かつてそこで、多くの人が生活していた。2011年3月11日の東日本大震災、津波が地域を破壊した。被災した人の住まいをどうするか――。行政が出した答えは、集団移転。町民の暮らしは、ガラっと変わった。
早々に「コンパクトシティー」の方針
山元町では震災後、大胆な復興計画が進められた。津波で損壊し不通となったJR常磐線は、路線ごと内陸に移動。町内の坂元駅、山下駅も以前とは全く別の場所に再建され、2016年12月に鉄道は運行を再開した。
移動したのは常磐線だけではない。被災した町民も同じだった。行政は、国道6号線沿いや2つの駅を軸に集団移転先を設け、新たな市街地とする「コンパクトシティー」の方針を早々に打ち出した。山下駅前の「つばめの杜地区」、坂元駅周辺の「町東地区」、その間に位置し病院に近い「桜塚地区」の3か所だ。一方、条例で、津波等の危険の著しい区域を「津波防災区域」として3つに分類。沿岸地域を「第1種区域」に指定し、既存住宅の修繕を除き住宅、アパート、マンションといった居住用の建物の新増改築を禁じた。
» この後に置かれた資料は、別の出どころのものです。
(** C9.  [getPresetById] returns a preset for every id: the configured
    preset with that id if there is one, and otherwise the first configured
    preset, which is the Tokyo one.  A snapshot restored with an id that no
    preset has leaves the session paused under the default schedule. *)
Theorem getPresetById_total :
  (forall presetId : string,
      (exists preset, In preset FARE_PRESETS /\ id preset = presetId
                      /\ getPresetById presetId = preset)
      \/ ((forall preset, In preset FARE_PRESETS -> id preset <> presetId)
          /\ getPresetById presetId = DEFAULT_FARE_PRESET))
  /\ nth_error FARE_PRESETS 0 = Some DEFAULT_FARE_PRESET
  /\ id DEFAULT_FARE_PRESET = "tokyo"
  /\ (forall (H : Host) (app : App.t) (snapshot : SessionSnapshot.t)
             (savedAtMs_ : float) (fs : FileSystem),
         App.restorableSnapshot app = Some snapshot ->
         (forall preset, In preset FARE_PRESETS ->
                         id preset <> SessionSnapshot.selectedPresetId snapshot) ->
         let restored := fst (restoreFromSnapshot true savedAtMs_ app fs) in
         App.selectedPresetId restored = SessionSnapshot.selectedPresetId snapshot
         /\ App.selectedPreset restored = DEFAULT_FARE_PRESET
         /\ App.sessionState restored = paused
         /\ App.fareRuntimeRef restored = SessionSnapshot.fareRuntime snapshot
         /\ App.fareYen restored = SessionSnapshot.fareYen snapshot).
Proof.
  assert (Hfind : forall presetId : string,
             (exists preset, In preset FARE_PRESETS /\ id preset = presetId
                             /\ getPresetById presetId = preset)
             \/ ((forall preset, In preset FARE_PRESETS -> id preset <> presetId)
                 /\ getPresetById presetId = DEFAULT_FARE_PRESET)).
  { intros presetId. unfold getPresetById, FARE_PRESETS. cbn [find id].
    destruct (String.eqb "tokyo" presetId) eqn:Et.
    - left. eexists. split; [left; reflexivity|]. split; [|reflexivity].
      apply String.eqb_eq in Et. exact Et.
    - destruct (String.eqb "osaka" presetId) eqn:Eo.
      + left. eexists. split; [right; left; reflexivity|]. split; [|reflexivity].
        apply String.eqb_eq in Eo. exact Eo.
      + right. split; [|reflexivity].
        intros preset [<-|[<-|[]]]; cbn [id]; apply String.eqb_neq; assumption. }
  split; [exact Hfind|]. split; [reflexivity|]. split; [reflexivity|].
  intros H app snapshot savedAt fs Hsnap Hunknown restored.
  assert (Hdefault : getPresetById (SessionSnapshot.selectedPresetId snapshot)
                     = DEFAULT_FARE_PRESET).
  { destruct (Hfind (SessionSnapshot.selectedPresetId snapshot))
      as [(preset & Hin & Hid & _)|[_ Hd]]; [|exact Hd].
    exfalso. exact (Hunknown preset Hin Hid). }
  subst restored. unfold restoreFromSnapshot. rewrite Hsnap. cbn [negb].
  unfold persistSessionSnapshot.
  destruct (buildSessionSnapshot _ _ _ _); cbn; rewrite ?Hdefault; auto.
Qed.
(** * A shallow embedding of the polynomial decision diagram manager
      (dd_pdd.cpp, namespace dd, class pdd_manager).

    Node ids, levels, variables and reference counts are natural numbers;
    vectors are lists indexed from 0 whose last element is [back()];
    rationals are reduced fractions over [Q].  Stateful member functions are
    written in a state-and-error monad over the [manager] record.  Debug
    assertions (SASSERT) are compiled out, as in a release build. *)

From Stdlib Require Import ZArith QArith Qreduction Lia Bool List.
From stdpp Require Import base list.
Import ListNotations.

Local Open Scope nat_scope.

(** ** Rationals (the arithmetic of [rational] is outside the repository
       source; values are kept in lowest terms, as mpq does) *)

Module Rat.

Definition rational := Q.

Definition zero : rational := 0%Q.
Definition one : rational := 1%Q.
Definition of_Z (z : Z) : rational := inject_Z z.

Definition add (a b : rational) : rational := Qred (a + b)%Q.
Definition mul (a b : rational) : rational := Qred (a * b)%Q.
Definition neg (a : rational) : rational := Qred (- a)%Q.
Definition div (a b : rational) : rational := Qred (a / b)%Q.

(** Equality is equality of the reduced numerators and denominators. *)
Definition eqb (a b : rational) : bool :=
  Z.eqb (Qnum a) (Qnum b) && Pos.eqb (Qden a) (Qden b).
Definition is_zero (a : rational) : bool := Z.eqb (Qnum a) 0.
Definition is_one (a : rational) : bool := eqb a 1%Q.
Definition ltb (a b : rational) : bool := negb (Qle_bool b a).
Definition is_int (a : rational) : bool := Pos.eqb (Qden (Qred a)) 1%positive.
(** * SharkPad: a shallow embedding of the note-taking application

    The development follows the Python sources module by module:
    - [Py]: the fragments of Python's [str] and [os.path] the program calls;
    - [Qt]: the value types of the GUI toolkit the program computes with;
    - [Drawing]: [drawing_operations.py] (image objects, canvas, drawing pad);
    - [Files]: [file_operations.py] ([save_file]);
    - [Voice]: [voice_operations.py] (the single retained voice worker);
    - [Spell]: [ai_operations.py] (background spell check and highlighting);
    - [Summarize]: [summarization_operations.py].

    Python integers are unbounded and are modelled by [Z]; a Python [str] is
    a sequence of code points, modelled by [list N].  Objects that are
    mutated through several references (the image objects of the canvas, the
    voice worker) live in an explicit store indexed by object identity. *)

From Stdlib Require Import ZArith NArith String Ascii DecimalString.
From stdpp Require Import base option list gmap.

Local Open Scope Z_scope.

(* ===================================================================== *)
(** * Python strings and paths *)
(* ===================================================================== *)

Module Py.

(** A Python [str]: a finite sequence of Unicode code points. *)
Abbreviation str := (list N).

(** A source-code literal (ASCII text) as a [str]. *)
Definition lit (s : string) : str :=
  map N_of_ascii (list_ascii_of_string s).

(** [str(n)] for an integer: its decimal numeral. *)
Definition str_of_int (z : Z) : str :=
  lit (NilZero.string_of_int (Z.to_int z)).

(** [len(s)] *)
Definition len (s : str) : Z := Z.of_nat (length s).

(** [s.startswith(p)] *)
Fixpoint startswith (s p : str) {struct p} : bool :=
  match p, s with
  | [], _ => true
  | c :: p', d :: s' => if N.eqb c d then startswith s' p' else false
  | _ :: _, [] => false
  end.

(** [s.endswith(p)] *)
Definition endswith (s p : str) : bool :=
  startswith (rev s) (rev p).

(** [p in s] for strings: [p] occurs as a contiguous substring of [s]. *)
Fixpoint contains (s p : str) : bool :=
  startswith s p ||
  match s with
  | [] => false
  | _ :: s' => contains s' p
  end.

(** [str.isspace] on one code point: the characters Python treats as
    white space ([str.strip()] with no argument removes exactly these). *)
Definition isspace (c : N) : bool :=
  ((9 <=? c) && (c <=? 13) || (28 <=? c) && (c <=? 32) ||
   (c =? 133) || (c =? 160) || (c =? 5760) ||
   (8192 <=? c) && (c <=? 8202) || (c =? 8232) || (c =? 8233) ||
   (c =? 8239) || (c =? 8287) || (c =? 12288))%N.

Fixpoint lstrip (s : str) : str :=
  match s with
  | c :: s' => if isspace c then lstrip s' else s
  | [] => []
  end.

(** [s.strip()] *)
Definition strip (s : str) : str :=
  rev (lstrip (rev (lstrip s))).

(** [s.rfind(c) + 1] for a one-character needle [c]: the length of the
    shortest prefix of [s] that contains every occurrence of [c]
    ([0] when [c] does not occur, as [rfind] then returns [-1]). *)
Fixpoint rfind1 (c : N) (s : str) : nat :=
  match s with
  | [] => O
  | d :: s' =>
      match rfind1 c s' with
      | O => if N.eqb d c then 1%nat else O
      | S k => S (S k)
      end
  end.

Fixpoint lstrip1 (c : N) (s : str) : str :=
  match s with
  | d :: s' => if N.eqb d c then lstrip1 c s' else s
  | [] => []
  end.

(** [s.rstrip(c)] for a one-character set. *)
Definition rstrip1 (c : N) (s : str) : str :=
  rev (lstrip1 c (rev s)).

(** ** [os.path] (the POSIX flavour, [posixpath.py]) *)

Definition sep : N := 47.      (* "/" *)
Definition extsep : N := 46.   (* "." *)

(** [os.path.dirname]: everything up to the last separator, with trailing
    separators removed unless the head consists of separators only. *)
Definition dirname (p : str) : str :=
  let head := take (rfind1 sep p) p in
  if bool_decide (head <> []) && negb (forallb (N.eqb sep) head)
  then rstrip1 sep head else head.

(** [os.path.basename]: everything after the last separator. *)
Definition basename (p : str) : str :=
  drop (rfind1 sep p) p.

(** [os.path.splitext]: split at the last dot of the last component, unless
    that component has nothing but dots before it. *)
Definition splitext (p : str) : str * str :=
  let si := rfind1 sep p in
  let di := rfind1 extsep p in
  if bool_decide (si < di)%nat &&
     existsb (fun c => negb (N.eqb c extsep)) (take (di - 1 - si) (drop si p))
  then (take (di - 1) p, drop (di - 1) p)
  else (p, []).

(** [os.path.join(a, b)] with two arguments. *)
Definition join (a b : str) : str :=
  if startswith b [sep] then b
  else if bool_decide (a = []) || endswith a [sep] then a ++ b
  else a ++ [sep] ++ b.

(** [str.lower] restricted to ASCII text (the letters A-Z). *)
Definition ascii_lower (s : str) : str :=
  map (fun c => if (65 <=? c) && (c <=? 90) then c + 32 else c)%N s.

(** A directory name as [dirname] returns it: nothing but separators, or
    no separator at the end. *)
Definition dir_normal (f : str) : Prop :=
  forallb (N.eqb sep) f = true \/ endswith f [sep] = false.

(** The outcome of a call: a value, or an exception (known by its
    [str(e)]) that propagates to the caller. *)
Inductive PyResult (A : Type) :=
| Returned (a : A)
| Raised (exc : str).
Arguments Returned {A} a.
Arguments Raised {A} exc.

(** Truth value of a variable holding [None] or a [str]. *)
Definition str_bool (o : option str) : bool :=
  match o with
  | Some (_ :: _) => true
  | _ => false
  end.

End Py.

(* ===================================================================== *)
(** * Qt value types *)
(* ===================================================================== *)

Module Qt.

Record QPoint := mkPoint { px : Z; py : Z }.

(** PySide exposes [isNull] as the truth value of a [QPoint]: the origin is
    falsy. *)
Definition QPoint_bool (p : QPoint) : bool :=
  negb ((px p =? 0) && (py p =? 0)).

(** [QRect(x, y, w, h)] stores its corners: [(x, y)] and
    [(x + w - 1, y + h - 1)].  Qt keeps them as 32-bit integers; the model
    is for coordinates within that range. *)
Record QRect := mkRect { x1 : Z; y1 : Z; x2 : Z; y2 : Z }.

Definition QRect_xywh (x y w h : Z) : QRect :=
  mkRect x y (x + w - 1) (y + h - 1).

(** [QRect::contains(const QPoint&)] (edges included; a rectangle whose
    corners are in the wrong order is normalised first). *)
Definition QRect_contains (r : QRect) (p : QPoint) : bool :=
  let '(l, rr) := if x2 r <? x1 r - 1 then (x2 r, x1 r) else (x1 r, x2 r) in
  let '(t, b) := if y2 r <? y1 r - 1 then (y2 r, y1 r) else (y1 r, y2 r) in
  negb ((px p <? l) || (rr <? px p)) && negb ((py p <? t) || (b <? py p)).

Record QColor := mkColor { red : N; green : N; blue : N; alpha : N }.

Definition hexdigit (n : N) : N :=
  (if n <? 10 then 48 + n else 87 + n)%N.

Definition hex2 (n : N) : Py.str :=
  [hexdigit ((n / 16) mod 16); hexdigit (n mod 16)]%N.

(** [QColor::name()]: the colour as [#rrggbb]; the alpha channel is not
    part of the name. *)
Definition name (c : QColor) : Py.str :=
  35%N :: hex2 (red c) ++ hex2 (green c) ++ hex2 (blue c).

Definition black : QColor := mkColor 0 0 0 255.

(** A pixmap is known by its size and by the image data it was loaded
    with. *)
Record QPixmap := mkPixmap { pm_width : Z; pm_height : Z; pm_data : N }.

Inductive MouseButton := LeftButton | RightButton | MiddleButton | NoButton.

#[global] Instance MouseButton_eq_dec : EqDecision MouseButton.
Proof. solve_decision. Defined.

(** A mouse event: the button that caused it, whether the left button is
    held down ([event.buttons() & Qt.LeftButton]) and the position. *)
Record QMouseEvent := mkMouse {
  button : MouseButton;
  left_held : bool;
  pos : QPoint
}.

End Qt.

(* ===================================================================== *)
(** * drawing_operations.py *)
(* ===================================================================== *)

Module Drawing.
Import Qt.

Definition pad_size_width : Z := 450.
Definition pad_size_height : Z := 400.

(** ** class ImageObject *)

Record ImageObject := mkImage {
  pixmap : QPixmap;
  x : Z;
  y : Z;
  width : Z;
  height : Z;
  selected : bool
}.

(** [ImageObject.__init__] *)
Definition ImageObject_init (pm : QPixmap) (x0 y0 : Z) : ImageObject :=
  mkImage pm x0 y0 (pm_width pm) (pm_height pm) false.

Definition get_rect (o : ImageObject) : QRect :=
  QRect_xywh (x o) (y o) (width o) (height o).

Definition contains_point (o : ImageObject) (p : QPoint) : bool :=
  QRect_contains (get_rect o) p.

Definition move (o : ImageObject) (dx dy : Z) : ImageObject :=
  mkImage (pixmap o) (x o + dx) (y o + dy) (width o) (height o) (selected o).

Definition resize (o : ImageObject) (new_width new_height : Z) : ImageObject :=
  mkImage (pixmap o) (x o) (y o) (Z.max 20 new_width) (Z.max 20 new_height)
          (selected o).

Definition set_selected (b : bool) (o : ImageObject) : ImageObject :=
  mkImage (pixmap o) (x o) (y o) (width o) (height o) b.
津波で家を失い、仮設住宅に暮らしていた沿岸地域の住民は、住み慣れた土地を離れて移転先の選択を迫られた。同じ町内でも、3か所ともなじみが薄い場所だ。しかも、隣近所は誰が来るかわからない。不安だらけだったことは、たやすく想像できる。
行政側も、集団移転は初めての経験だった。まちづくりのサポートを今日まで担っているのが、「東北まちラボ」の橋本大樹さんだ。コミュニティー再生のノウハウを持ち、2012年に神戸から山元町に入り、住民と向き合い続けてきた。新設された3地区の移転者と、沿岸部に残った人々の双方を長期にわたり支援している。